Inequalities compare quantities that may be less than, greater than, or equal to each other. They are used whenever a problem has a range of possible answers instead of one exact value. Solving inequalities helps describe limits such as budgets, speeds, scores, and safe operating ranges.
A number line makes these solution sets visible and easy to check.
Key Facts
- Inequality symbols: < means less than, > means greater than, <= means less than or equal to, and >= means greater than or equal to.
- Solve linear inequalities using inverse operations, just like equations, while keeping the variable isolated.
- If you add or subtract the same number on both sides, the inequality sign does not change.
- If you multiply or divide both sides by a positive number, the inequality sign does not change.
- If you multiply or divide both sides by a negative number, flip the inequality sign, such as -2x < 8 becomes x > -4.

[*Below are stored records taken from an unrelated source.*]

(** ** Inbounds *)

(** [SELECT id FROM ... WHERE key = ?] after an upsert *)
Definition id_or_no_rows (o : option Z) : M DB Z :=
  match o with Some id => ret id | None => throw "sql: no rows in result set" end.

Definition upsert_inbound_rows (now : Z) (tag protocol : string) (port : Z)
    (configFile rawConfig : string) (t : Tables) : Tables :=
  if existsb (λ i, String.eqb (Inbound_Tag i) tag) (t_inbounds t) then
    with_inbounds (update_rows (λ i, String.eqb (Inbound_Tag i) tag)
      (λ i, mkInbound (Inbound_ID i) (Inbound_Tag i) protocol port configFile rawConfig now)
      (t_inbounds t)) (seq_inbounds t) t
  else
    let id := (seq_inbounds t + 1)%Z in
    with_inbounds (t_inbounds t ++ [mkInbound id tag protocol port configFile rawConfig now]) id t.
Definition inbound_id (tag : string) (t : Tables) : option Z :=
  Inbound_ID <$> List.find (λ i, String.eqb (Inbound_Tag i) tag) (t_inbounds t).
Definition UpsertInbound (now : Z) (tag protocol : string) (port : Z)
    (configFile rawConfig : string) : M DB Z :=
  Run (upsert_inbound_rows now tag protocol port configFile rawConfig) ;;;
  id <-- Query (inbound_id tag);; id_or_no_rows id.

Definition by_tag (a b : Inbound) : bool := string_leb (Inbound_Tag a) (Inbound_Tag b).
Definition ListInboundsPaginated (limit offset : Z) : M DB (list Inbound) :=
  Query (λ t, paginate limit offset (stable_sort by_tag (t_inbounds t))).
Definition ListInbounds : M DB (list Inbound) := ListInboundsPaginated 0 0.
Definition GetInboundByTag (tag : string) : M DB (option Inbound) :=
  Query (λ t, List.find (λ i, String.eqb (Inbound_Tag i) tag) (t_inbounds t)).
Definition CountInbounds : M DB Z := Query (λ t, Z.of_nat (length (t_inbounds t))).

(** [DELETE FROM inbounds WHERE p], cascading to [user_clients] *)
Definition delete_inbound_rows (p : Inbound → bool) (t : Tables) : Tables :=
  let gone := Inbound_ID <$> bfilter p (t_inbounds t) in
  with_user_clients (delete_rows (λ c, bool_decide (uc_inbound_id c ∈ gone)) (t_user_clients t))
    (seq_user_clients t)
    (with_inbounds (delete_rows p (t_inbounds t)) (seq_inbounds t) t).
Definition DeleteInboundsByFile (configFile : string) : M DB () :=
  Run (delete_inbound_rows (λ i, String.eqb (Inbound_ConfigFile i) configFile)).
Definition DeleteInboundByTag (tag : string) : M DB () :=
  Run (delete_inbound_rows (λ i, String.eqb (Inbound_Tag i) tag)).
Definition GetInboundTagsNotInFile (configFile : string) (presentTags : list string)
    : M DB (list string) :=
  Query (λ t, Inbound_Tag <$> bfilter (λ i, String.eqb (Inbound_ConfigFile i) configFile
    && negb (bool_decide (Inbound_Tag i ∈ presentTags))) (t_inbounds t)).

(** ** User clients *)

Definition uc_key (userID inboundID : Z) (c : uc_row) : bool :=
  Z.eqb (uc_user_id c) userID && Z.eqb (uc_inbound_id c) inboundID.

- Use an open circle for < or >, a closed circle for <= or >=, and shade toward all numbers that make the inequality true.
Vocabulary
- Inequality
- A mathematical statement that compares two expressions using symbols such as <, >, <=, or >=.
- Solution set
- The set of all values that make an inequality true.
- Number line
- A straight line used to show the order and location of real numbers.
- Open circle
- A circle on a number line showing that the endpoint is not included in the solution.
- Closed circle
- A filled circle on a number line showing that the endpoint is included in the solution.
Common Mistakes to Avoid
- Forgetting to flip the inequality sign when multiplying or dividing by a negative number. This is wrong because the order of the two sides reverses when both sides are scaled by a negative value.
- Using a closed circle for x < 3 or x > 3. This is wrong because strict inequalities do not include the endpoint.
- Shading the number line in the wrong direction. Test a simple value, such as 0, to check whether the shaded side actually satisfies the inequality.
- Changing the inequality sign when adding or subtracting. Addition and subtraction by the same amount do not reverse the order of the two sides.
Practice Questions
- 1 Solve and graph the solution on a number line: 3x + 5 <= 17.
- 2 Solve and graph the solution on a number line: -4x + 7 > 19.
- 3 A student solves -2x <= 10 and writes x <= -5. Explain the error and describe the correct graph.